# overcooked pasta



## KathyJ (Sep 20, 2005)

Is there a way to salvage pasta that has been overcooked and is basically mush?
My hubby, bless his heart, made me dinner last night and put the pot on warm for me, but it overcooked the pasta. Basic Goulash. Macaroni with tomatoes and sauce.

thanks!!


----------



## Lada (Jun 7, 2008)

With the sauce already mixed in? I dunno. I do have this recipe that's great for leftover noodles - overcooked or not!



> Curried Noodle Patties
> 
> If you aren't used to preparing food with curry paste err on the side of caution, some pastes are hotter than others. I used red curry paste - but expect that yellow or green would be delicious as well. I used a whole-grain angel hair pasta, but any spaghetti-type noodle will work. If you are boiling the pasta (and not using leftovers) run the noodles under cold water after draining to cool them off.
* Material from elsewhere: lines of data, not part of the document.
(* ===== verification/EventLoop.v ===== *)
(** Setting the event loops up: IoApp::Impl and IoBackend::Impl (framework/io/io_app.cpp,
    io_backend.cpp: createEvent, run, newNotify, pushNotify, the constructor and the
    setters), and IoAccept::Impl (framework/io/io_accept.cpp: the constructor, run and the
    destructor).

    libevent is a parameter ([Libevent]); the code uses of it that an event registered with
    EV_READ and EV_PERSIST is called back whenever its descriptor is readable
    ([LibeventLaws]).  Of the kernel it uses that a byte written to one end of a socket
    pair makes the other end readable until it is read, and that the pair has room.  What
    socketpair, fcntl, event_base_new and new answer is an argument.  A descriptor field
    has no value before it is assigned. *)
From S2P Require Import Prelude IoNotify Heap MsMessage MsQueues LibQueues IoConnection IoAppConnection ConnCache IoApp StringAlgos Ini IoAppCluster IoAccept.

(** ** Events *)
Inductive callback := Cb_connection | Cb_push | Cb_accept (service : nat).
Record event_reg := mkEvent { ev_fd : Z; ev_flags : Z; ev_callback : callback }.

(** [event_set], [event_base_set] and [event_add] without a timeout. *)
Definition event_register (fd flags : Z) (cb : callback) (base : list event_reg) : list event_reg :=
  base ++ [mkEvent fd flags cb].

(** The callbacks that a pass of [event_base_loop] calls when the descriptors [fds] are
    readable. *)
Class Libevent := dispatch : list event_reg → gset Z → list callback.

(** The documentation of [event_set]: an event with EV_READ becomes active when its
    descriptor is readable, and with EV_PERSIST it stays added after its callback. *)
Class LibeventLaws `{Libevent} :=
  read_persist_law base fds cb :
    Forall (λ e, ev_flags e = Z.lor EV_READ EV_PERSIST) base →
    cb ∈ dispatch base fds ↔ ∃ e, e ∈ base ∧ ev_fd e ∈ fds ∧ ev_callback e = cb.

(** ** The loop of an I/O thread *)
Record io_loop := mkLoop {
  lp_base : list event_reg;
  lp_new_rnotify : option Z; lp_new_wnotify : option Z;
  lp_push_rnotify : option Z; lp_push_wnotify : option Z;
  lp_pairs : list (Z * Z); (** the socket pairs *)
  lp_in : gmap Z nat (** bytes that wait at a descriptor *) }.

(** The constructor aborts without an event base. *)
Definition IoApp_Impl_new (base_ok : bool) : outcome io_loop :=
  let* _ := assert_ base_ok in Ret (mkLoop [] None None None None [] ∅).
Definition IoBackend_Impl_new (base_ok : bool) : outcome io_loop :=
  let* _ := assert_ base_ok in Ret (mkLoop [] None None None None [] ∅).

(** One answer of [socketpair], and whether its first end can be made non-blocking. *)
Definition pair_answer : Type := option (Z * Z) * bool.

(** [socketpair] and [setNonblocking], which abort. *)
Definition make_pair (ans : pair_answer) : outcome (Z * Z) :=
  match ans with
  | (None, _) => Abort
  | (Some p, nonblocking) => let* _ := assert_ nonblocking in Ret p
  end.

Definition IoApp_createEvent (ans1 ans2 : pair_answer) (lp : io_loop) : outcome io_loop :=
  let* notify := make_pair ans1 in
  let lp := mkLoop (lp_base lp) (Some notify.1) (Some notify.2) (lp_push_rnotify lp) (lp_push_wnotify lp)
              (lp_pairs lp ++ [notify]) (lp_in lp) in
  let* notify := make_pair ans2 in
  Ret (mkLoop (lp_base lp) (lp_new_rnotify lp) (lp_new_wnotify lp) (Some notify.1) (Some notify.2)
         (lp_pairs lp ++ [notify]) (lp_in lp)).

(** [run] up to [event_base_loop]. *)
Definition IoApp_Impl_run (ans1 ans2 : pair_answer) (lp : io_loop) : outcome io_loop :=
  let* lp := IoApp_createEvent ans1 ans2 lp in
  let* new_fd := defined (lp_new_rnotify lp) in
  let base := event_register new_fd (Z.lor EV_READ EV_PERSIST) Cb_connection (lp_base lp) in
  let* push_fd := defined (lp_push_rnotify lp) in
  let base := event_register push_fd (Z.lor EV_READ EV_PERSIST) Cb_push base in
  Ret (mkLoop base (lp_new_rnotify lp) (lp_new_wnotify lp) (lp_push_rnotify lp) (lp_push_wnotify lp)
         (lp_pairs lp) (lp_in lp)).

(** The same statements in io_backend.cpp. *)
Definition IoBackend_createEvent (ans1 ans2 : pair_answer) (lp : io_loop) : outcome io_loop :=
  let* notify := make_pair ans1 in
  let lp := mkLoop (lp_base lp) (Some notify.1) (Some notify.2) (lp_push_rnotify lp) (lp_push_wnotify lp)
              (lp_pairs lp ++ [notify]) (lp_in lp) in
  let* notify := make_pair ans2 in
  Ret (mkLoop (lp_base lp) (lp_new_rnotify lp) (lp_new_wnotify lp) (Some notify.1) (Some notify.2)
         (lp_pairs lp ++ [notify]) (lp_in lp)).

Definition IoBackend_Impl_run (ans1 ans2 : pair_answer) (lp : io_loop) : outcome io_loop :=
  let* lp := IoBackend_createEvent ans1 ans2 lp in
  let* new_fd := defined (lp_new_rnotify lp) in
  let base := event_register new_fd (Z.lor EV_READ EV_PERSIST) Cb_connection (lp_base lp) in
  let* push_fd := defined (lp_push_rnotify lp) in
  let base := event_register push_fd (Z.lor EV_READ EV_PERSIST) Cb_push base in
  Ret (mkLoop base (lp_new_rnotify lp) (lp_new_wnotify lp) (lp_push_rnotify lp) (lp_push_wnotify lp)
         (lp_pairs lp) (lp_in lp)).

(** The other end of a descriptor. *)
Fixpoint peer (pairs : list (Z * Z)) (fd : Z) : option Z :=
  match pairs with
  | [] => None
  | (r, w) :: pairs => if fd =? w then Some r else if fd =? r then Some w else peer pairs fd
  end.

(** [write(fd, "", 1)]: a descriptor without a value, or one that is not an end of a pair,
    writes anywhere. *)
Definition write_notify (fd : option Z) (lp : io_loop) : outcome io_loop :=
  let* fd := defined fd in
  let* r := defined (peer (lp_pairs lp) fd) in
  Ret (mkLoop (lp_base lp) (lp_new_rnotify lp) (lp_new_wnotify lp) (lp_push_rnotify lp) (lp_push_wnotify lp)
         (lp_pairs lp) (<[r := S (default O (lp_in lp !! r))]> (lp_in lp))).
This is so the eggs don't cook on contact with the hot noodles.
> 
> ...


----------



## KathyJ (Sep 20, 2005)

yes, the sauce is mixed in already....

thanks for the recipe, though - sounds good.


----------



## Lada (Jun 7, 2008)

KathyJ said:


> yes, the sauce is mixed in already....


Sounds like chicken feed, then!


----------



## KathyJ (Sep 20, 2005)

lol....
no chickens here...
but the dogs liked it!


----------